« ASYLUM IN THE SEA »
jusqu'au 23 août | until August 23
fonderiedarling.org
Il n’y a pas d’asile dans la mer. Pas de sortie, ni de sursis : rien qu’un espace océanique qui menace de nous submerger. Et pourtant, c’est là ce que nous promet le dernier corpus d’œuvres de Hajra Waheed. Suite de vingt-quatre œuvres montées sur des supports en bois triangulaires, Asylum In the Sea évoque un paradoxe : celui de trouver un répit en pleine noyade, de trouver un foyer temporaire dans les bouillons d’un environnement liquide. Petites jusqu’à une échelle intime, ressemblant à des cartes postales, les compositions sont disposées à travers l’espace comme des scénarimages, nous enjoignant à nous déplacer entre elles et autour d’elles dans notre tentative d’en tirer un récit.

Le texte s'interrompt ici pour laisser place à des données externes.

(* ===== verification/Gf256.v ===== *)
(** * The field of AES

    GF(2^8) and the S-box as FIPS 197 defines them; the tables of Groestl
    and of the software AES are compared with these. *)

From S2P Require Import Prelude.

Module Gf256.
(** GF(2^8) modulo x^8 + x^4 + x^3 + x + 1, and the S-box of AES: the inverse
    a^254, then an affine map. *)
Definition xtime (a : Z) : Z := if a <? 128 then 2 * a else Z.lxor (2 * a) 0x11B.
Definition gmul (a b : Z) : Z :=
  fold_left (fun acc i => if Z.testbit a (Z.of_nat i) then Z.lxor acc (Nat.iter i xtime b) else acc)
    (seq 0 8) 0.
Definition ginv (a : Z) : Z := Nat.iter 253 (gmul a) a.
Definition rotl8 (b n : Z) : Z := Z.lor (u8 (Z.shiftl b n)) (Z.shiftr b (8 - n)).
Definition sbox (a : Z) : Z :=
  let b := ginv a in
  fold_left (fun acc n => Z.lxor acc (rotl8 b n)) [1; 2; 3; 4] (Z.lxor 0x63 b).
End Gf256.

There is no asylum in the sea. No exit, nor reprieve: only an oceanic space that threatens to overwhelm us. And yet, this is what Hajra Waheed’s latest body of work promises us. A suite of twenty-four works mounted to triangular wood supports, Asylum in the Sea suggests a paradox: of finding respite while drowning, of making a temporary home in a churning, liquid environment. Small and intimate, resembling postcards, the compositions are placed throughout the room like storyboards, encouraging us to move between and around them as we attempt to build a narrative from them.

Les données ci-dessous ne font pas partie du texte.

(* ===== verification/Hmac.v ===== *)
(** * HMAC: the generic construction and [HMAC_SHA256_*] of
    [xmrig/crypto/randomx/panthera/sha256.c]

    HMAC is verified once, against the [StreamingHash] interface: a pair of
    contexts of any hash that implements the interface, keyed the way the C
    files do it, computes RFC 2104.  [HMAC_SHA256_*] is the SHA-256
    instance. *)

From S2P Require Import Prelude Endian Streaming Sha256.

(** ** HMAC over any streaming hash *)

(** [memset(pad, b, B); for (i = 0; i < Klen; i++) pad[i] ^= K[i];] *)
Definition key_pad (B : nat) (b : Z) (K : list Z) : list Z :=
  xor_loop (length K) (replicate B b) K.

(** RFC 2104 for a hash [H] with [B]-byte blocks. *)
Module Rfc2104.
Definition key_block (H : list Z -> list Z) (B : nat) (K : list Z) : list Z :=
  let K := if (B <? length K)%nat then H K else K in K ++ replicate (B - length K) 0.
Definition hmac (H : list Z -> list Z) (B : nat) (K m : list Z) : list Z :=
  let block := key_block H B K in
  H (map (Z.lxor 0x5c) block ++ H (map (Z.lxor 0x36) block ++ m)).
End Rfc2104.

Lemma key_pad_spec B b K :
  (length K <= B)%nat -> key_pad B b K = map (Z.lxor b) (K ++ replicate (B - length K) 0).
Proof.
  intros HK. unfold key_pad. rewrite xor_loop_spec by (rewrite length_replicate; lia).
  rewrite length_replicate. set (l := K ++ _).
  assert (length l = B) as Hl by (unfold l; rewrite length_app, length_replicate; lia).
  clearbody l. rewrite <- Hl. unfold xor_bytes. clear. induction l as [| x l IH]; [done |].
  cbn. by rewrite <- IH.
Qed.

Lemma bytes_key_pad B b K :
  is_byte b -> bytes K -> (length K <= B)%nat -> bytes (key_pad B b K).
Proof.
  intros Hb HK Hl. rewrite key_pad_spec by done.
  assert (bytes (K ++ replicate (B - length K) 0)) as Hp by (apply bytes_app; [done |];
    apply bytes_replicate; unfold word; lia).
  induction Hp; cbn; constructor; auto with words.
Qed.

Section HmacStreaming.
Context {ctx : Type} {SH : StreamingHash ctx} {H : list Z -> list Z}.
Context {SHO : StreamingHashOk ctx H}.
Context (B : nat) (H_bytes : forall m, bytes m -> bytes (H m)).
Context (H_length : forall m, bytes m -> (length (H m) <= B)%nat).

(** The inner context stands for ipad and the message, the outer for opad. *)
Record hmac_repr (ic oc : ctx) (K m : list Z) : Prop := {
  hmac_inner : stream_repr ic (map (Z.lxor 0x36) (Rfc2104.key_block H B K) ++ m);
  hmac_outer : stream_repr oc (map (Z.lxor 0x5c) (Rfc2104.key_block H B K));
  hmac_bytes : bytes (map (Z.lxor 0x36) (Rfc2104.key_block H B K) ++ m)
}.

(** The key, shortened if it was longer than a block. *)
Definition short_key (K : list Z) : list Z := if (B <? length K)%nat then H K else K.

Lemma short_key_ok K : bytes K -> bytes (short_key K) /\ (length (short_key K) <= B)%nat.
Proof. intros. unfold short_key. destruct (Nat.ltb_spec B (length K)); auto with lia. Qed.

Lemma hmac_init_repr ic oc K :
  stream_wf ic -> stream_wf oc -> bytes K ->
  hmac_repr (stream_update (stream_init ic) (key_pad B 0x36 (short_key K)))
    (stream_update (stream_init oc) (key_pad B 0x5c (short_key K))) K [].
Proof.
  intros Hi Ho HK. destruct (short_key_ok K HK) as [Hb Hl].
  assert (forall b, key_pad B b (short_key K) = map (Z.lxor b) (Rfc2104.key_block H B K)) as Hp.
  { intros. rewrite key_pad_spec by done. done. }
  pose proof (bytes_key_pad B 0x36 (short_key K) ltac:(done) Hb Hl) as H36.
  pose proof (bytes_key_pad B 0x5c (short_key K) ltac:(done) Hb Hl) as H5c.
  rewrite !Hp in *. split; rewrite ?app_nil_r; try done.
  - apply (stream_update_ok _ []); [by apply stream_init_ok | done].
  - apply (stream_update_ok _ []); [by apply stream_init_ok | done].
Qed.

Lemma hmac_update_repr ic oc K m d :
  hmac_repr ic oc K m -> bytes d -> hmac_repr (stream_update ic d) oc K (m ++ d).
Proof.
  intros [Hi Ho Hb] Hd. split; rewrite ?app_assoc; try done.
  - by apply stream_update_ok.
  - by apply bytes_app.
Qed.

Lemma hmac_final_digest ic oc K m :
  hmac_repr ic oc K m ->
  stream_final (stream_update oc (stream_final ic)) = Rfc2104.hmac H B K m.
Proof.
  intros [Hi Ho Hb]. rewrite (stream_final_ok _ _ Hi). apply (@stream_final_ok ctx SH H SHO).
  apply stream_update_ok; [done |]. by apply H_bytes.
Qed.
End HmacStreaming.

(** ** The code: HMAC *)

Record HMAC_SHA256_CTX := { ictx : SHA256_CTX; octx : SHA256_CTX }.

Definition HMAC_SHA256_Init (ctx : HMAC_SHA256_CTX) (K : list Z) : HMAC_SHA256_CTX :=
  let '(K, ic) :=
    if (64 <? length K)%nat then
      SHA256_Final_ (SHA256_Update (SHA256_Init ctx.(ictx)) K)
    else (K, ctx.(ictx)) in
  {| ictx := SHA256_Update (SHA256_Init ic) (key_pad 64 0x36 K);
     octx := SHA256_Update (SHA256_Init ctx.(octx)) (key_pad 64 0x5c K) |}.

Definition HMAC_SHA256_Update (ctx : HMAC_SHA256_CTX) (m : list Z) : HMAC_SHA256_CTX :=
  {| ictx := SHA256_Update ctx.(ictx) m; octx := ctx.(octx) |}.

(** The digest and the context left behind. *)
Definition HMAC_SHA256_Final_ (ctx : HMAC_SHA256_CTX) : list Z * HMAC_SHA256_CTX :=
  let '(ihash, ic) := SHA256_Final_ ctx.(ictx) in
  let '(digest, oc) := SHA256_Final_ (SHA256_Update ctx.(octx) ihash) in
  (digest, {| ictx := ic; octx := oc |}).

Definition HMAC_SHA256_Final (ctx : HMAC_SHA256_CTX) : list Z :=
  fst (HMAC_SHA256_Final_ ctx).

Definition fresh_hmac : HMAC_SHA256_CTX := {| ictx := fresh_ctx; octx := fresh_ctx |}.

Definition HMAC_SHA256_Buf (K m : list Z) : list Z :=
  HMAC_SHA256_Final (HMAC_SHA256_Update (HMAC_SHA256_Init fresh_hmac K) m).

(** ** HMAC-SHA256 *)

Lemma sha256_digest_ok m :
  bytes m -> bytes (Fips.sha256 m) /\ length (Fips.sha256 m) = 32%nat.
Proof.
  intros Hm. unfold Fips.sha256.
  assert (Hw : state_wf (absorb_all Fips.compress 64 initial_state (m ++ Fips.padding (length m))))
    by (apply absorb_state_wf, bytes_app; [done | apply padding_bytes]).
  destruct Hw as [Hl _]. split; [apply bytes_concat_be | by rewrite length_concat_be, Hl].
Qed.

Lemma SHA256_Final_wf c : ctx_wf c -> ctx_wf (snd (SHA256_Final_ c)).
Proof.
  intros Hc. unfold SHA256_Final_, SHA256_Pad. cbn [snd].
  set (r := Z.to_nat _).
  assert (r < 64)%nat as Hr.
  { unfold r. change 0x3f with (Z.ones 6). rewrite Z.land_ones by lia.
    pose proof (Z.mod_pos_bound (Z.shiftr (ctx_count c) 3) (2 ^ 6)). lia. }
  assert (bytes (be64enc (ctx_count c))) by (rewrite be64enc_spec; apply bytes_be_bytes).
  assert (forall n, bytes (take n PAD)) by (intros; apply Forall_take;
    apply (bool_decide_unpack _); by vm_compute).
  assert (forall n, length (take n PAD) <= n)%nat as Ht by (intros; rewrite length_take; lia).
  change (ctx_wf c) with (buffer 64 (ctx_buf c)) in Hc.
  destruct (Nat.ltb_spec r 56) as [Hlt | Hge]; unfold ctx_wf; cbn [ctx_buf];
    repeat apply buffer_write_at; try done; try lia.
  - specialize (Ht (56 - r)%nat). lia.
  - specialize (Ht (64 - r)%nat). lia.
  - by apply bytes_replicate.
  - rewrite length_replicate. lia.
Qed.

Definition hmac_wf (c : HMAC_SHA256_CTX) : Prop := ctx_wf c.(ictx) /\ ctx_wf c.(octx).

Lemma fresh_hmac_wf : hmac_wf fresh_hmac.
Proof. split; apply fresh_ctx_wf. Qed.

Abbreviation hmac_sha_repr c := (hmac_repr (H := Fips.sha256) 64 (ictx c) (octx c)).
Abbreviation hmac_sha256 := (Rfc2104.hmac Fips.sha256 64).

Lemma sha256_bytes m : bytes m -> bytes (Fips.sha256 m).
Proof. apply sha256_digest_ok. Qed.
Lemma sha256_short m : bytes m -> (length (Fips.sha256 m) <= 64)%nat.
Proof. intros Hm. destruct (sha256_digest_ok m Hm) as [_ ->]. lia. Qed.

Lemma HMAC_SHA256_Init_repr c K :
  hmac_wf c -> bytes K -> hmac_sha_repr (HMAC_SHA256_Init c K) K [].
Proof.
  intros [Hi Ho] HK. unfold HMAC_SHA256_Init.
  pose proof (fun ic Hic => hmac_init_repr (SHO := SHA256_streaming_ok) 64
    sha256_bytes sha256_short ic (octx c) K Hic Ho HK) as Hinit.
  unfold short_key in Hinit. destruct (Nat.ltb_spec 64 (length K)) as [Hl | Hl].
  - pose proof (SHA256_Update_repr _ _ K (SHA256_Init_repr _ Hi) HK) as Hr.
    pose proof (SHA256_Final_spec _ _ Hr) as Hd.
    pose proof (SHA256_Final_wf _ (repr_wf _ _ Hr)) as Hw.
    destruct (SHA256_Final_ _) as [d ic]. cbn [fst snd app] in *. subst d.
    by apply Hinit.
  - by apply Hinit.
Qed.

Lemma HMAC_SHA256_Update_repr c K m d :
  hmac_sha_repr c K m -> bytes d -> hmac_sha_repr (HMAC_SHA256_Update c d) K (m ++ d).
Proof. apply (hmac_update_repr (SHO := SHA256_streaming_ok)). Qed.

Lemma HMAC_SHA256_Final_spec c K m :
  hmac_sha_repr c K m -> HMAC_SHA256_Final c = hmac_sha256 K m.
Proof.
  intros Hc. rewrite <- (hmac_final_digest (SHO := SHA256_streaming_ok) 64 sha256_bytes
    _ _ _ _ Hc).
  unfold HMAC_SHA256_Final, HMAC_SHA256_Final_. cbn [stream_final stream_update
    SHA256_streaming].
  destruct (SHA256_Final_ (ictx c)) as [ih ic]. cbn [fst].
  by destruct (SHA256_Final_ _) as [d oc].
Qed.

Lemma HMAC_SHA256_Buf_spec K m :
  bytes K -> bytes m -> HMAC_SHA256_Buf K m = hmac_sha256 K m.
Proof.
  intros HK Hm. apply HMAC_SHA256_Final_spec, (HMAC_SHA256_Update_repr _ _ []); [| done].
  apply HMAC_SHA256_Init_repr; [apply fresh_hmac_wf | done].
Qed.

(** C5: a key of any length and a message fed in any portions give RFC 2104
    HMAC over FIPS 180-4 SHA-256, whatever the context held before. *)
Theorem HMAC_SHA256_portions c K portions :
  hmac_wf c -> bytes K -> Forall (Forall is_byte) portions ->
  HMAC_SHA256_Final (fold_left HMAC_SHA256_Update portions (HMAC_SHA256_Init c K))
  = hmac_sha256 K (concat portions).
Proof.
  intros Hc HK Hp. apply HMAC_SHA256_Final_spec.
  pose proof (HMAC_SHA256_Init_repr c K Hc HK) as Hr.
  change (concat portions) with ([] ++ concat portions).
  revert Hr. generalize (HMAC_SHA256_Init c K) (@nil Z).
  induction Hp as [| d ds Hd _ IH]; intros h m Hr; cbn.
  - by rewrite app_nil_r.
  - rewrite app_assoc. by apply IH, HMAC_SHA256_Update_repr.
Qed.

Lemma HMAC_SHA256_portions_witness :
  HMAC_SHA256_Final (fold_left HMAC_SHA256_Update [[1; 2]; [3]]
    (HMAC_SHA256_Init fresh_hmac (replicate 70 7))) = hmac_sha256 (replicate 70 7) [1; 2; 3].
Proof.
  apply (HMAC_SHA256_portions fresh_hmac (replicate 70 7) [[1; 2]; [3]]);
    [apply fresh_hmac_wf | | ]; apply (bool_decide_unpack _); by vm_compute.
Defined.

Les images que nous voyons au premier abord sont des champs abstraits de points gris, équivalents visuels de parasite sonore, mais sur leur envers, nous découvrons de minuscules collages : cartes de quelque chose qui a disparu. Des photographies en noir et blanc de vagues, d’eau et parfois du ciel sont placées sur des grilles peintes, numérotées, puis annotées de dessins simples et de numéros tracés à la main. Des cercles et des flèches de diagramme attirent notre attention sur des endroits où quelque chose a déjà été, tandis que des chiffres font penser à des fréquences radio utilisées pour envoyer des signaux de détresse ou un appel au secours, demeurés sans réponse.

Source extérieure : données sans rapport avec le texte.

(* ===== verification/KeccakSponge.v ===== *)
(** * The sponge construction: [xmrig/crypto/randomx/panthera/KeccakSponge.inc]

    The file is a template: [SnP_Permute] is a macro parameter, here a section
    variable ([KeccakSpongeWidth1600.c] instantiates it with the 12- and the
    24-round permutation).  [None] is a failed [assert] of the state accessors
    or a loop that does not end.  Lengths handled by [unsigned int] variables
    are truncated as in C. *)

From S2P Require Import Prelude Endian Streaming KeccakP.

(** ** The code *)

Definition SnP_width : Z := 1600.

Record SpongeInstance := {
  state : list Z; rate : Z; byteIOIndex : Z; squeezing : bool
}.

(** [partialBlock] of the message-queue lane: [remaining = dataByteLen - i] is
    cast to [unsigned int] and compared after an [unsigned int] addition. *)
Definition partial_block (remaining byteIOIndex rateInBytes : Z) : Z :=
  let partialBlock := u32 remaining in
  if rateInBytes <? u32 (partialBlock + byteIOIndex) then u32 (rateInBytes - byteIOIndex)
  else partialBlock.

Section Template.
Context (SnP_Permute : list Z -> list Z).

(** [while (len >= rateInBytes)] / [for(j=..; j>=rateInBytes; ..)]: whole blocks. *)
Fixpoint absorb_blocks (fuel : nat) (rateInBytes : Z) (st data : list Z) :
  option (list Z * list Z) :=
  match fuel with
  | O => None
  | S fuel =>
      if rateInBytes <=? Z.of_nat (length data) then
        st ← KeccakP1600_AddBytes st data 0 (Z.to_nat rateInBytes);
        absorb_blocks fuel rateInBytes (SnP_Permute st) (drop (Z.to_nat rateInBytes) data)
      else Some (st, data)
  end.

Cette approche fragmentée du récit qui joue aux limites du visible est caractéristique du travail de Waheed, une pratique multimédias de vaste envergure qui – comme l’océan lui-même – menace parfois d’absorber le spectateur dans les courants de ses histoires, tant personnelles que collectives. Asylum In the Sea n’est qu’un épisode à l’intérieur d’une histoire beaucoup plus vaste, faisant partie d’un corpus d’œuvres intitulé Sea Change (2013-) que Waheed décrit comme « un roman visuel » qui se déploiera sur de nombreuses années et des centaines d’œuvres. Au centre de ce roman se trouvent neuf protagonistes, tous disparus, présumés perdus en mer alors qu’ils migraient vers une vie meilleure. Chaque chapitre est dédié à un personnage différent, avec les traces visuelles et textuelles de chaque figure occupant une pièce d’une galerie, transformant le roman en un journal visuel immersif. Ces récits qui déploient sans relâche leur complexité pourraient être fictifs, mais ils paraissent également trop familiers et trop détaillés pour être fabriqués de toutes pièces. L’histoire, et l’histoire coloniale en particulier, avec ses récits liés au lieu d’origine, de migration, de perte et de disparition, est le point de départ du travail de Waheed. Ses récits, écrit-elle, « sont profondément influencés par les nombreuses expériences que j’ai vécues de traversée de frontières, ou plutôt de vivre parmi celles-ci. Nombreux parmi nous qui vivons d’une telle façon (par choix ou par contrainte) sont ceux qui disparaissent effectivement à l’occasion, pour refaire surface ultérieurement.1 »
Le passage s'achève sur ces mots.